Stored data:
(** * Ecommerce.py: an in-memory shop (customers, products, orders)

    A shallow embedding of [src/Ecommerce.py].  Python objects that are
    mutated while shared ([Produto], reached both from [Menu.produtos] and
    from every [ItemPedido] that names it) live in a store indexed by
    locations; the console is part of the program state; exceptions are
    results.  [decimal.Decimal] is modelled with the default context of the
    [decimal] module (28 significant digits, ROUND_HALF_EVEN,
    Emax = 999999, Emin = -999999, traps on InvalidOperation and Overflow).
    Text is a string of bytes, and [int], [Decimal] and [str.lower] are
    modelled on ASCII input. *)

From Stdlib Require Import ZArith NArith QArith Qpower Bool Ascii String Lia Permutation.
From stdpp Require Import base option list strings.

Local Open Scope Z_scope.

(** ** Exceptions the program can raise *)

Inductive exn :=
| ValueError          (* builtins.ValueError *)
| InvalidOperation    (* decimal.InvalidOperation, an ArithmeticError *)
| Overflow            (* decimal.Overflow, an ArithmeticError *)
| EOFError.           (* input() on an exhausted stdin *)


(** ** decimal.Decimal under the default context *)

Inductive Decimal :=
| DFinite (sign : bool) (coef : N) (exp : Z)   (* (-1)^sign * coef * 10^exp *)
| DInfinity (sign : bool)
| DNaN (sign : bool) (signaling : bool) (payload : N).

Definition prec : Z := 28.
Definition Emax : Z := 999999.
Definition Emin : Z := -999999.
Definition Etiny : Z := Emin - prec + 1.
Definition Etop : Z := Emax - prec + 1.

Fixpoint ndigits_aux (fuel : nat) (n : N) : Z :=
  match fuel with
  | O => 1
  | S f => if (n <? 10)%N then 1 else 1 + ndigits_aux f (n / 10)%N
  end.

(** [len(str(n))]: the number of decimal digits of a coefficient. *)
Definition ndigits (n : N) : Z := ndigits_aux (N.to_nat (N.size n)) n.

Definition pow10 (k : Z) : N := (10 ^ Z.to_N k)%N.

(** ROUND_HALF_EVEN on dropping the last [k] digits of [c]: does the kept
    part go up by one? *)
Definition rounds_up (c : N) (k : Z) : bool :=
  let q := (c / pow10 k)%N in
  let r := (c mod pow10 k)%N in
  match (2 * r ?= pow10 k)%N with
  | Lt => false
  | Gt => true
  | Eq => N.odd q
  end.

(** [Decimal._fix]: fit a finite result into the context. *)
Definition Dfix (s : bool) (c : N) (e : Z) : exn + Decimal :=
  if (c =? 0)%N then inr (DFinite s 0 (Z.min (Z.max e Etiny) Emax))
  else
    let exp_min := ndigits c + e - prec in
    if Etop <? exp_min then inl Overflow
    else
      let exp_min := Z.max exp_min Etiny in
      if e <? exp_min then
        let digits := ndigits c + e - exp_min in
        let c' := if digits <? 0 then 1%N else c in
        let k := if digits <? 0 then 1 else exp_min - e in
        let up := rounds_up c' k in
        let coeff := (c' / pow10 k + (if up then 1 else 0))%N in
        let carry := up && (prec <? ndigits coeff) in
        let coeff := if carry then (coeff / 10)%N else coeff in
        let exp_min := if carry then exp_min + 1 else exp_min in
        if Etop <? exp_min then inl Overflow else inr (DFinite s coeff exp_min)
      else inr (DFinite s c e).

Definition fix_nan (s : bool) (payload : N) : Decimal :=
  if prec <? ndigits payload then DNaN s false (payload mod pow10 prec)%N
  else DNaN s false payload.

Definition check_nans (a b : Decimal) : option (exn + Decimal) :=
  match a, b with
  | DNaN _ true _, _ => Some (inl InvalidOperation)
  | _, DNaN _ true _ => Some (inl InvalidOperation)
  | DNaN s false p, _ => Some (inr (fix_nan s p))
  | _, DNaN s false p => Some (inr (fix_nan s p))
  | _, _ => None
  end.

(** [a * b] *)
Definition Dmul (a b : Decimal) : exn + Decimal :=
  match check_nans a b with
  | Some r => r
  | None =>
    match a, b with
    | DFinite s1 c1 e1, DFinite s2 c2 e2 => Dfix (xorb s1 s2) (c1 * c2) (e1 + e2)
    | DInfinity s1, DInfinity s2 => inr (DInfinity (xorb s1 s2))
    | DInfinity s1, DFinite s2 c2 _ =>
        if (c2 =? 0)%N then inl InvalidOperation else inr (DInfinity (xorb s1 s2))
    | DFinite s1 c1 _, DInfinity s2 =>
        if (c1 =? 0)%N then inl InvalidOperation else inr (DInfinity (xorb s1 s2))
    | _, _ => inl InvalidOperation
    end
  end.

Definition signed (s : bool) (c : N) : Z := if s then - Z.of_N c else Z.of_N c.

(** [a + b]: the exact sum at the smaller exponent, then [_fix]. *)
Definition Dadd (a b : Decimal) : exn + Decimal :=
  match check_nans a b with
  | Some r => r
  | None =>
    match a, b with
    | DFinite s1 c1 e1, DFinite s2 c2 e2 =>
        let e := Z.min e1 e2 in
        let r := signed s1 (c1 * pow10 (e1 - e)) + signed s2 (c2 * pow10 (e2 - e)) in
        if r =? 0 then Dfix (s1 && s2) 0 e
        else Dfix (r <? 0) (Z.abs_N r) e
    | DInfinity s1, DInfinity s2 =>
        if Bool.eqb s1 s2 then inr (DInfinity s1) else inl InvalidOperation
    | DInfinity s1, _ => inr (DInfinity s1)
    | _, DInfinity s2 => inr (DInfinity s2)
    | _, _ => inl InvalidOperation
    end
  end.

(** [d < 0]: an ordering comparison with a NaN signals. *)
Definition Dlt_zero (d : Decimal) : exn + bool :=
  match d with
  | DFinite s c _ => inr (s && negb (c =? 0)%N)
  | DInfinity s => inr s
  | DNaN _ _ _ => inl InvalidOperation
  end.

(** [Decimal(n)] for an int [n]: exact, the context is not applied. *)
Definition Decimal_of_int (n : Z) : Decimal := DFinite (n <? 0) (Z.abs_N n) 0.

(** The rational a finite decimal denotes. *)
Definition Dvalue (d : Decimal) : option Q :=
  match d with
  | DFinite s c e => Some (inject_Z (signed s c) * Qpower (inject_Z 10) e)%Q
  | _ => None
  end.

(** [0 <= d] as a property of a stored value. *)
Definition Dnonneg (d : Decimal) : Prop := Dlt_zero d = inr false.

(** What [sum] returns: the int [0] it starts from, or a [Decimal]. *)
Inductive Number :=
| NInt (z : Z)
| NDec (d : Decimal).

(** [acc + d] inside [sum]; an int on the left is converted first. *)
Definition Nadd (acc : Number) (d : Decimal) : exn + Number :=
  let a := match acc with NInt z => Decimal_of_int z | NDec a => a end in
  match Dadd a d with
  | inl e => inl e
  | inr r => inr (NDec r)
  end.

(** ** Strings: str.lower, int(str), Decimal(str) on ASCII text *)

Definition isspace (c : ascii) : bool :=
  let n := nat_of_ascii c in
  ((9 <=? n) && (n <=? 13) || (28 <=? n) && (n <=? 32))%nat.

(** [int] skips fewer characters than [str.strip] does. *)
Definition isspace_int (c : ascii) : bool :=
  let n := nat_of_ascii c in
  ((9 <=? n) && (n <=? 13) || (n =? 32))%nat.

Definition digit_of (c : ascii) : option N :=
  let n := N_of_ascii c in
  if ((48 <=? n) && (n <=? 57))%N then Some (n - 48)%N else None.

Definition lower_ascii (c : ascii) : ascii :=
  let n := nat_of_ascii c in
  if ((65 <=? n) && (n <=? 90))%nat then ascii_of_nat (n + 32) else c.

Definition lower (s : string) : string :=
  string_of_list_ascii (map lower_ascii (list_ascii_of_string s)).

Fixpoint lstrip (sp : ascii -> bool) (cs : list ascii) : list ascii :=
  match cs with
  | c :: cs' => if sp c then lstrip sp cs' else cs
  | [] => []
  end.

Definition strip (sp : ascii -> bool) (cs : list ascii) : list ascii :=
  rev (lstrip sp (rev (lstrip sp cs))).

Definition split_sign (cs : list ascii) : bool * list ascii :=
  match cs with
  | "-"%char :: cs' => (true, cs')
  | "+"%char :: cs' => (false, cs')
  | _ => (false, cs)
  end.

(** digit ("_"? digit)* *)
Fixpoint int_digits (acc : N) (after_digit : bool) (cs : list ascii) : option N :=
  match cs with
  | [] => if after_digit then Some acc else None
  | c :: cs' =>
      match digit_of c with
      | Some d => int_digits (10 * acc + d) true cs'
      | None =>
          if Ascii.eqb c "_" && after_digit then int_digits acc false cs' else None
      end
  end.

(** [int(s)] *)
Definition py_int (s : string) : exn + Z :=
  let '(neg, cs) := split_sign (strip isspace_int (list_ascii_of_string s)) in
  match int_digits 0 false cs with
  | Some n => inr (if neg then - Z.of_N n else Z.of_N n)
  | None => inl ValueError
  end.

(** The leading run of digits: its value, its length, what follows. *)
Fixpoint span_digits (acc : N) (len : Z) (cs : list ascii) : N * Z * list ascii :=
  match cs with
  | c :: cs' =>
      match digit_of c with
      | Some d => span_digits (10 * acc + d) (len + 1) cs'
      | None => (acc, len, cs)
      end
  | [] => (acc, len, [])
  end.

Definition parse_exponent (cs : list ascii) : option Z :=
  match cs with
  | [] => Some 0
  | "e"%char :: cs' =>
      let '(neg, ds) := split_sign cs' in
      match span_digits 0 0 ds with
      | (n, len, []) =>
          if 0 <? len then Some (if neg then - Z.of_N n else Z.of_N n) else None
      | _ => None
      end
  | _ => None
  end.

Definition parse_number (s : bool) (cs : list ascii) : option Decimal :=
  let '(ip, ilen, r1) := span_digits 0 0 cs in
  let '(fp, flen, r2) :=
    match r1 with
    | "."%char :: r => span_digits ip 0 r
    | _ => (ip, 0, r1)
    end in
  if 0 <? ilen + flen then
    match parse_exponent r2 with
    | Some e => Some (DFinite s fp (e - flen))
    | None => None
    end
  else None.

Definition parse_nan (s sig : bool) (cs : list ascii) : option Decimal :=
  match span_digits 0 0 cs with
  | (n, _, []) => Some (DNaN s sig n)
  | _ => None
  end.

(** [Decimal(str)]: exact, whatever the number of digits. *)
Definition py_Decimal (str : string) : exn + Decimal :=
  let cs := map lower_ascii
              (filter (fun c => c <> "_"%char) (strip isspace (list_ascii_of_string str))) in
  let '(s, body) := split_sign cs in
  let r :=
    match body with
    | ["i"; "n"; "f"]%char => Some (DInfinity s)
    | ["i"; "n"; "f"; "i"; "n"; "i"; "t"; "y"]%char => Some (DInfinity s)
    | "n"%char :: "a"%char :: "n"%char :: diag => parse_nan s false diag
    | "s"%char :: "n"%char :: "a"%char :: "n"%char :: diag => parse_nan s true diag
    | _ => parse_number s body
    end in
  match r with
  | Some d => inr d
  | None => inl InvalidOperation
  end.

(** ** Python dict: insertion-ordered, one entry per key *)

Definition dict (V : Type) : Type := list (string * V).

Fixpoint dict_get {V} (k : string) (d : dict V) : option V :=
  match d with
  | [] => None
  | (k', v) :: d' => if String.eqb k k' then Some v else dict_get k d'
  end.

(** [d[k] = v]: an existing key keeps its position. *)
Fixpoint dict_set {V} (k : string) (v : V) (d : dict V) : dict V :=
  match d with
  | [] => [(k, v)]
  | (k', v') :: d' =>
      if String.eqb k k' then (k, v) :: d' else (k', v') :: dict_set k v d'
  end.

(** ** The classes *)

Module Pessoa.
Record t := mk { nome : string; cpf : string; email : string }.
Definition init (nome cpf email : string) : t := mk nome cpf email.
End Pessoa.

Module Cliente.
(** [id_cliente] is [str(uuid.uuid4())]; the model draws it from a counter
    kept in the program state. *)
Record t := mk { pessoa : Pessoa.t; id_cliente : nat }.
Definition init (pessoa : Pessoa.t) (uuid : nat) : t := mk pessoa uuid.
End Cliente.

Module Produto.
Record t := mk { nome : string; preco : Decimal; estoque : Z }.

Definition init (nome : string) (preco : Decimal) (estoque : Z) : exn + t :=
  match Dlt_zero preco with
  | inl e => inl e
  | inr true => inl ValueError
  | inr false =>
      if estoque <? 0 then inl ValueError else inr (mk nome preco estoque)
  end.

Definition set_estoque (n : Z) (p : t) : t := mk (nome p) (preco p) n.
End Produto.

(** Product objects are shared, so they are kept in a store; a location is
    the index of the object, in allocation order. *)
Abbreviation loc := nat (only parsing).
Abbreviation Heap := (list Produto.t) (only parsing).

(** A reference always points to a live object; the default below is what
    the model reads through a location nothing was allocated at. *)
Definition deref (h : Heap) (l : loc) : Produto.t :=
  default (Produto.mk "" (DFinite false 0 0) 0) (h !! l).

* * *

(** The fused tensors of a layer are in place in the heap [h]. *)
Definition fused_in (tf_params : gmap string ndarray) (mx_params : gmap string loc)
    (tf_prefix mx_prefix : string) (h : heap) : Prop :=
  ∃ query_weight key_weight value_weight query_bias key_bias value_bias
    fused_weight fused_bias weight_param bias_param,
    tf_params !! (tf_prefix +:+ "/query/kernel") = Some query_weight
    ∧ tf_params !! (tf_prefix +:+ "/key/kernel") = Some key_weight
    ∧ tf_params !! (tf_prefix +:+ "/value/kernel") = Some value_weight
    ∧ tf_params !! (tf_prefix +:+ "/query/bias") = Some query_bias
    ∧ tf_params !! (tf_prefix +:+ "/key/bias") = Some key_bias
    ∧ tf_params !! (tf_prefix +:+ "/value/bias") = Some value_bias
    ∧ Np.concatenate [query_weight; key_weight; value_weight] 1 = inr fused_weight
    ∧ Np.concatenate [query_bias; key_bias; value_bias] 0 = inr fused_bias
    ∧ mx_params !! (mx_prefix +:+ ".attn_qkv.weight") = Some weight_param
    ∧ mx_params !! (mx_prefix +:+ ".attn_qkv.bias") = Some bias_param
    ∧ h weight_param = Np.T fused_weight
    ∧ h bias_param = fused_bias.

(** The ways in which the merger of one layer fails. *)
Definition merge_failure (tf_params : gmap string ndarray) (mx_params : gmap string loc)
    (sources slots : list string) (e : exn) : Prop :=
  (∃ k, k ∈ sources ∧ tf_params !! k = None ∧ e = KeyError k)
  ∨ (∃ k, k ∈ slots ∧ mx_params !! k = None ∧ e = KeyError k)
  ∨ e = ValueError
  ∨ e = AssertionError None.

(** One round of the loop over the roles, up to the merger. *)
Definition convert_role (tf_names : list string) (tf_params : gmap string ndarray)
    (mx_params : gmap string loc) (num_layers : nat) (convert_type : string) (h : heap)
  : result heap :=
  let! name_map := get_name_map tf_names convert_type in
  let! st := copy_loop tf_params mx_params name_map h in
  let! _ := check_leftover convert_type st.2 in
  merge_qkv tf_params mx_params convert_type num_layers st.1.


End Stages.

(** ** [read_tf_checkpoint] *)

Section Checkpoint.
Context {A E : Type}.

PROMPT: Going through the entries above, count the lines that include "uuid" and state only the result.

EXERCISE SOLUTION: 2